Over the past few years, AUM in the private equity special situations funds space has experienced substantial growth, while the vehicles used to access opportunities have become increasingly sophisticated. Asset managers use equity, equity-linked and debt-related instruments, but the key differentiator that ultimately determines performance is the ability to identify high-quality opportunities. This is not easy, and depends on the right mix of regional expertise, local networks and relationships, industry knowledge, rigorous research and the manager’s ability to unearth companies that are at a significant stage in their business cycle.

Value-drive strategies

A successful investment approach for special situations in this context is likely to focus on stable mature businesses that have high quality management and are undervalued relative to their long-term potential. The best managers leverage their information network to unlock industry and regional insights in the relatively closed Mena markets and create a reasonably concentrated portfolio. The investment horizon is typically medium term, which allows these funds to take advantage of market dislocations that short-term investors avoid. Some of the most successful managers have acquired investment bandwidth in particular regions to expand their insight and expert network. The value creation exercise is not without its challenges. To some extent every emerging market situation has some of the characteristics to be ‘special’ but very few promise the most attractive returns. As the world tilts in favour of high-growth markets, potential transactions need to overcome higher hurdles than their old world counterparts. Differences of regulation, culture and experience in closing such cross-border transactions can make for a difficult deal-making process. The following emerging themes are particularly compelling in terms of the value potential they represent:

• Infrastructure: The development required to accommodate future urban growth is creating an unprecedented investment boom to meet enormous demand for power, water, sewerage and transport infrastructure. $2trn of government and private sector spending is anticipated in the Mena region and India over the next five years.

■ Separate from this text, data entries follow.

Lemma lift_confined {A} (R : A -> Prop) authority session u (p : Effects.prog Cmd A) :
  session_uri authority session u -> only (to_uri (fun u' => u' = u)) R p ->
  only (confined authority session) R (lift p).
Proof.
  intros Hu Hp. eapply only_mono; [|intros a Ha; exact Ha|apply lift_only, Hp]. intros X c. destruct c as [Y c| | | | | | | | |]; try done.
  by destruct c; cbn; try done; intros ->.
Qed.

Lemma serve_request_confined authority session user req oks :
  sv_reverse_proxy sv = None -> session_uri authority session (rq_uri req) ->
  only (confined authority session) (fun _ => True) (serve_request hm_iter sv ip user req oks).
Proof.
  intros Hrp Hu. unfold serve_request. eapply only_bind_mono; [eapply lift_confined, handle_request_uri; done|].
  intros [r|st hd bd at_ mx oc] Hs;
    (apply only_bind; [unfold run_wasm_hook_response; case_match; [apply only_bind; [by apply only_call|]; intros d;
      by apply only_ret|by apply only_ret]|]); intros headers.
  - by apply only_call.
  - destruct (spawn_upstream_drain _ _ _ _) as [sent [b s]]. apply only_bind; [by apply only_call|].
    intros _. by eapply lift_confined.
Qed.


End mediation.

(** ** Capital letters *)

Section capitals.
Context {RE : RegexEngine} {UrlP : UrlParser} {CO : CategoryOrder} {ST : ScoreText}.

Fixpoint last_char (s : string) : option ascii :=
  match s with
  | EmptyString => None
  | String c EmptyString => Some c
  | String _ s => last_char s
  end.

Lemma last_char_app a b c : last_char b = Some c -> last_char (a +:+ b) = Some c.
Proof.
  intros Hb. induction a as [|d a IH]; [done|]. change (String d a +:+ b) with (String d (a +:+ b)). cbn.
  destruct (a +:+ b); [done|exact IH].
Qed.

Lemma last_char_None s : last_char s = None -> s = EmptyString.
Proof. induction s as [|c s IH]; [done|]. destruct s as [|d s]; [done|]. intros H. by specialize (IH H). Qed.

Definition ends_in (P : ascii -> bool) (s : string) : Prop := exists c, last_char s = Some c /\ P c = true.

Definition is_ascii_lowercase (c : ascii) : bool := (97 <=? char_code c)%N && (char_code c <=? 122)%N.

Lemma lower_not_upper c : is_ascii_lowercase c = true -> is_ascii_uppercase c = false.
Proof. destruct c as [[] [] [] [] [] [] [] []]; vm_compute; congruence. Qed.

(** A pattern that ends in a small letter does not match a domain that ends in a capital. *)
Lemma match_domain_case domain pattern :
  ends_in is_ascii_uppercase domain -> ends_in is_ascii_lowercase pattern -> match_domain domain pattern = false.
Proof.
  intros (u & Hu & Huu) (l & Hl & Hll). pose proof (lower_not_upper l Hll) as Hlu.
  assert (Hsuffix : forall pre suffix, pattern = pre +:+ suffix -> suffix <> EmptyString -> ends_with domain suffix = false).
  { intros pre suffix -> Hne. apply not_true_iff_false. intros (d & ->)%ends_with_spec.
    destruct (last_char suffix) as [c|] eqn:Ec; [|by apply last_char_None in Ec].
    rewrite (last_char_app _ _ _ Ec) in Hl. rewrite (last_char_app _ _ _ Ec) in Hu. congruence. }
  unfold match_domain. destruct (strip_prefix "*." pattern) as [suf|] eqn:E1.
  - apply strip_prefix_Some in E1. destruct (decide (suf = EmptyString)) as [->|Hne]; [subst pattern; by injection Hl as <-|].
    rewrite (Hsuffix "*."%string suf E1 Hne). cbn. apply not_true_iff_false. intros ->%String.eqb_eq.
    specialize (Hsuffix "*."%string suf E1 Hne). by rewrite ends_with_refl in Hsuffix.
  - destruct (strip_prefix "*" pattern) as [suf|] eqn:E2.
    + apply strip_prefix_Some in E2. destruct (decide (suf = EmptyString)) as [->|Hne]; [subst pattern; by injection Hl as <-|]. by apply (Hsuffix "*"%string).
    + apply not_true_iff_false. intros ->%String.eqb_eq. congruence.
Qed.

(** Capitals evade the rules of domains (a defect).  Rules match the text of a domain,
    and a CONNECT's domain is the client's text: whatever domains are denied in small
    letters, a CONNECT to one of them whose name ends in a capital letter is decided by
    the default, although it names the same host. *)
Theorem connect_capitals_evade_rules (pick : PolicyEntries -> option PolicyCacheKey) (now minute : N) (authority : string)
    (user : option string) (groups : list string) (ip : string) (p : ProxyPolicy RE) (e : AclEngine)
    (Hacl : pp_acl p = Some e) (Hdefault : default_action e = Allow)
    (Hoff : policy_cache_enabled (pc_config (pp_policy_cache p)) = false)
    (Hscore : threat_lookup now (parse_authority authority).1 ip (pp_threat p) = None)
    (Hrules : Forall (fun r => exists pattern, rule_type r = Domain pattern /\ ends_in is_ascii_lowercase pattern) (rules e))
    (Hhost : ends_in is_ascii_uppercase (parse_authority authority).1) :
  (check_policy pick now minute ("https://" +:+ authority) (parse_authority authority).1 user groups ip p).2.1.1 = None.
Proof.
  rewrite check_policy_decision. cbn zeta. rewrite Hoff, andb_false_r, Hscore. unfold check_acl. rewrite Hacl.
  cbn [mbind option_bind]. set (rq := {| rq_url := _ |}).
  assert (Hd : check_access e rq = default_decision (default_action e)).
  { unfold check_access. induction Hrules as [|r rs (pattern & Ht & Hl) _ IH]; [done|]. cbn [List.filter].
    destruct (rule_enabled r); [|exact IH]. cbn [first_match]. unfold matches_rule at 1. rewrite Ht. subst rq. cbn [rq_domain].
    by rewrite match_domain_case. }
  by rewrite Hd, Hdefault.
Qed.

• Privatisations: There has been a paradigm shift in the attitude of many governments towards privatisation and much greater willingness to involve private sector participation. Despite record oil prices, Middle Eastern countries have begun to push their privatisation agenda in earnest. In turn, as governments step back, a considerable degree of economic liberalisation is under way in the private sector, which creates the opportunity to consolidate industries or supply chains.

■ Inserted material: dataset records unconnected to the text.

(** Facts about closed terms, by evaluation. *)
Ltac closed_fact :=
  vm_compute;
  lazymatch goal with
  | |- _ = _ => reflexivity
  | |- _ /\ _ => split; discriminate
  | |- _ => discriminate
  end.

(** * Properties *)

(** ** The environment model on small inputs *)

Example MPI_Dims_create_small :
  map MPI_Dims_create [1; 2; 3; 4; 6; 8; 9; 12]
  = [(1, 1); (2, 1); (3, 1); (2, 2); (3, 2); (4, 2); (3, 3); (4, 3)].
Proof. reflexivity. Qed.

Example MPI_Cart_coords_3x3 :
  map (MPI_Cart_coords 3) [0; 1; 2; 3; 4; 8]
  = [(0, 0); (0, 1); (0, 2); (1, 0); (1, 1); (2, 2)].
Proof. reflexivity. Qed.

Example snapshot_filename_small :
  map snapshot_filename [0; 7; 12345; 123456]
  = ["data/00000.bin"; "data/00007.bin"; "data/12345.bin";
     "data/123456.bin"]%string.
Proof. reflexivity. Qed.

Example real_of_int_small :
  map real_of_int [0; 2; 16; -3] = [0; 2; 16; -3]%float.
Proof. reflexivity. Qed.

(** ** The result monad and the loops *)

Lemma int_div_Ok a b : b <> 0 -> int_div a b = Ok (Z.quot a b).
Proof. intros H. unfold int_div. by destruct (Z.eqb_spec b 0). Qed.

Lemma int_rem_Ok a b : b <> 0 -> int_rem a b = Ok (Z.rem a b).
Proof. intros H. unfold int_rem. by destruct (Z.eqb_spec b 0). Qed.

Lemma quot_le_self a b : 0 <= a -> 1 <= b -> Z.quot a b <= a.
Proof.
  intros Ha Hb. rewrite Z.quot_div_nonneg by lia.
  apply Z.div_le_upper_bound; nia.
Qed.

Lemma bind_Ok {A B : Type} (a : A) (k : A -> result B) : Ok a ≫= k = k a.
Proof. reflexivity. Qed.

Lemma bind_Ok_inv {A B : Type} (m : result A) (k : A -> result B) (b : B) :
  m ≫= k = Ok b -> exists a, m = Ok a /\ k a = Ok b.
Proof. destruct m as [a| | |]; cbn; intros H; try discriminate. by exists a. Qed.
Lemma write_pyproject_dump_error (v : Version) (w : World)
  (content : string) (data data' : dict) (e : exn) :
  files w !! pyproject_file = Some content →
  toml_loads content = Ret data →
  update_pyproject data v = Ret data' →
  wdeny w !! pyproject_file = None →
  toml_dumps data' = Raise e →
  write_version_to_pyproject PYPROJECT_FILE_PATH v w
  = match e with
    | FileNotFoundError | TypeError =>
        (Raise (SystemExit 1),
         after_print not_found_message (after_write pyproject_file "" w))
    | TomlDecodeError =>
        (Raise (SystemExit 1),
         after_print parse_error_message (after_write pyproject_file "" w))
    | _ => (Raise e, after_write pyproject_file "" w)
    end.
Proof.
  intros Hf Hl Hu Hw Hd.
  assert (Hbody :
    (data <- toml_load (joinpath project_root PYPROJECT_FILE_PATH) ;;
     data <- lift (update_pyproject data v) ;;
     toml_dump data (joinpath project_root PYPROJECT_FILE_PATH)) w
    = (Raise e, after_write pyproject_file "" w)).
  { erewrite bind_ret;
      [|unfold toml_load; fold pyproject_file; by rewrite Hf, Hl].
    erewrite bind_ret; [|unfold lift; by rewrite Hu].
    by apply toml_dump_raises. }
  unfold write_version_to_pyproject.
  destruct e;
    first [ by erewrite try_uncaught; [|exact Hbody|reflexivity]
          | erewrite try_caught; [|exact Hbody|reflexivity];
            by erewrite bind_ret ].
Qed.
(** [resetAllRankings()]. *)
Definition resetAllRankings : M unit :=
  let* allKeys := kv.getByPrefix "user_profile:" in
  let* profiles := JSON_parse_all as_profile allKeys in
  do* for_each profiles reset_profile in
  invalidateCache.

(** ** The operations of the core, as one type

    The public methods of the three modules, then their private
    helpers that touch the store. *)

Inductive operation :=
  | StartSession (userId quizId : string) (team : option string)
      (now started : Z) (random : nat → nat)
  | GetCurrentQuestion (userId : string)
  | SubmitAnswer (userId answer : string)
  | GetSession (sessionId : string)
  | HasActiveSession (userId : string)
  | FinishQuiz (userId : string) (finished today now : Z)
  | UpdateUserScore (userId : string) (scoreToAdd : Z)
  | GetUserStats (userId : string)
  | GetSessionScore (sessionId : string)
  | GetFastestByQuiz (quizId : string)
  | ResetAllFastest
  | GetGlobalRanking (now later : Z)
  | InvalidateCache
  | GetUserPosition (userId : string) (now later : Z)
  | GetTopPlayers (limit : option Z) (now later : Z)
  | GetRankingStats (now later : Z)
  | ResetAllRankings
  | TrackFastestPlayer (sessionData : QuizSession.t) (today : Z)
  | CalculateRanking
  | GetRankingFromCache (now : Z)
  | CacheRanking (ranking : list RankingEntry.t) (now : Z).
(** [s.find(c, pos)]. *)
Definition sfind_from (c : Ascii.ascii) (s : string) (pos : nat) : option nat :=
  Nat.add pos <$> sfind c (sdrop pos s).

(** [s.rfind(c)]: the last occurrence. *)
Fixpoint srfind (c : Ascii.ascii) (s : string) : option nat :=
  match s with
  | EmptyString => None
  | String d s' =>
      match srfind c s' with
      | Some i => Some (S i)
      | None => if Ascii.eqb c d then Some 0 else None
      end
  end.

(** [s.find(needle)]. *)
Fixpoint sfind_str (needle s : string) : option nat :=
  if String.prefix needle s then Some 0 else
  match s with
  | EmptyString => None
  | String _ s' => S <$> sfind_str needle s'
  end.

Definition sfind_str_from (needle s : string) (pos : nat) : option nat :=
  Nat.add pos <$> sfind_str needle (sdrop pos s).

Definition scontains (needle s : string) : bool := bool_decide (is_Some (sfind_str needle s)).

(** [s.rfind(p, 0) == 0]. *)
Definition has_prefix (p s : string) : bool := String.prefix p s.

Definition has_suffix (p s : string) : bool :=
  Nat.leb (String.length p) (String.length s) &&
  String.eqb (sdrop (String.length s - String.length p) s) p.

(** [std::isspace] in the C locale. *)
Definition is_space (c : Ascii.ascii) : bool :=
  let n := Ascii.nat_of_ascii c in
  Nat.eqb n 32 || (Nat.leb 9 n && Nat.leb n 13).

Definition is_digit (c : Ascii.ascii) : bool :=
  let n := Ascii.nat_of_ascii c in Nat.leb 48 n && Nat.leb n 57.

(** [std::tolower] in the C locale. *)
Definition to_lower_char (c : Ascii.ascii) : Ascii.ascii :=
  let n := Ascii.nat_of_ascii c in
  if Nat.leb 65 n && Nat.leb n 90 then c_of (n + 32) else c.

Fixpoint map_chars (f : Ascii.ascii -> Ascii.ascii) (s : string) : string :=
  match s with
  | EmptyString => EmptyString
  | String c s' => String (f c) (map_chars f s')
  end.

Definition to_lower : string -> string := map_chars to_lower_char.

Fixpoint drop_while (p : Ascii.ascii -> bool) (s : string) : string :=
  match s with
  | EmptyString => EmptyString
  | String c s' => if p c then drop_while p s' else s
  end.

Fixpoint take_while (p : Ascii.ascii -> bool) (s : string) : string :=
  match s with
  | EmptyString => EmptyString
  | String c s' => if p c then String c (take_while p s') else EmptyString
  end.

(** Drops the longest suffix of characters satisfying [p]. *)
Fixpoint drop_while_end (p : Ascii.ascii -> bool) (s : string) : string :=
  match s with
  | EmptyString => EmptyString
  | String c s' =>
      match drop_while_end p s' with
      | EmptyString => if p c then EmptyString else chr c
      | r => String c r
      end
  end.

(** The two-index trimming loop of the program's [Trim] functions. *)
Definition trim (s : string) : string := drop_while_end is_space (drop_while is_space s).

Fixpoint sall (p : Ascii.ascii -> bool) (s : string) : bool :=
  match s with
  | EmptyString => true
  | String c s' => p c && sall p s'
  end.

• Family group strategies: Many family groups are redefining their strategic focus, identifying core sectors and addressing issues such as succession planning and corporate governance. This is most evident in India and Mena, where businesses are steadily becoming institutionalised.

• Education: Education has been an under-invested sector throughout the entire Samena region, despite a rapidly growing youth population, greater hunger for education from a rising middle class and a workforce as yet untrained for more highly skilled jobs. With secondary and tertiary enrolment levels low relative to mature economies, private sector investment and private-public partnerships is essential.

• Healthcare: Similar soft infrastructure investment in healthcare in developing economies is in a phase of rapid growth, driven by growth in populations, disposable incomes and life expectancy. Developed market average annual spend on healthcare is still around seven times GCC levels, while many countries are developing global reputations for high-end private sector facilities which target medical tourism.

• Consumption: Rapid economic development has created higher disposable incomes and increased consumer confidence, fuelled by rising urbanisation and increased access to finance. This in turn encourages new business groups that can successfully service evolving consumption patterns.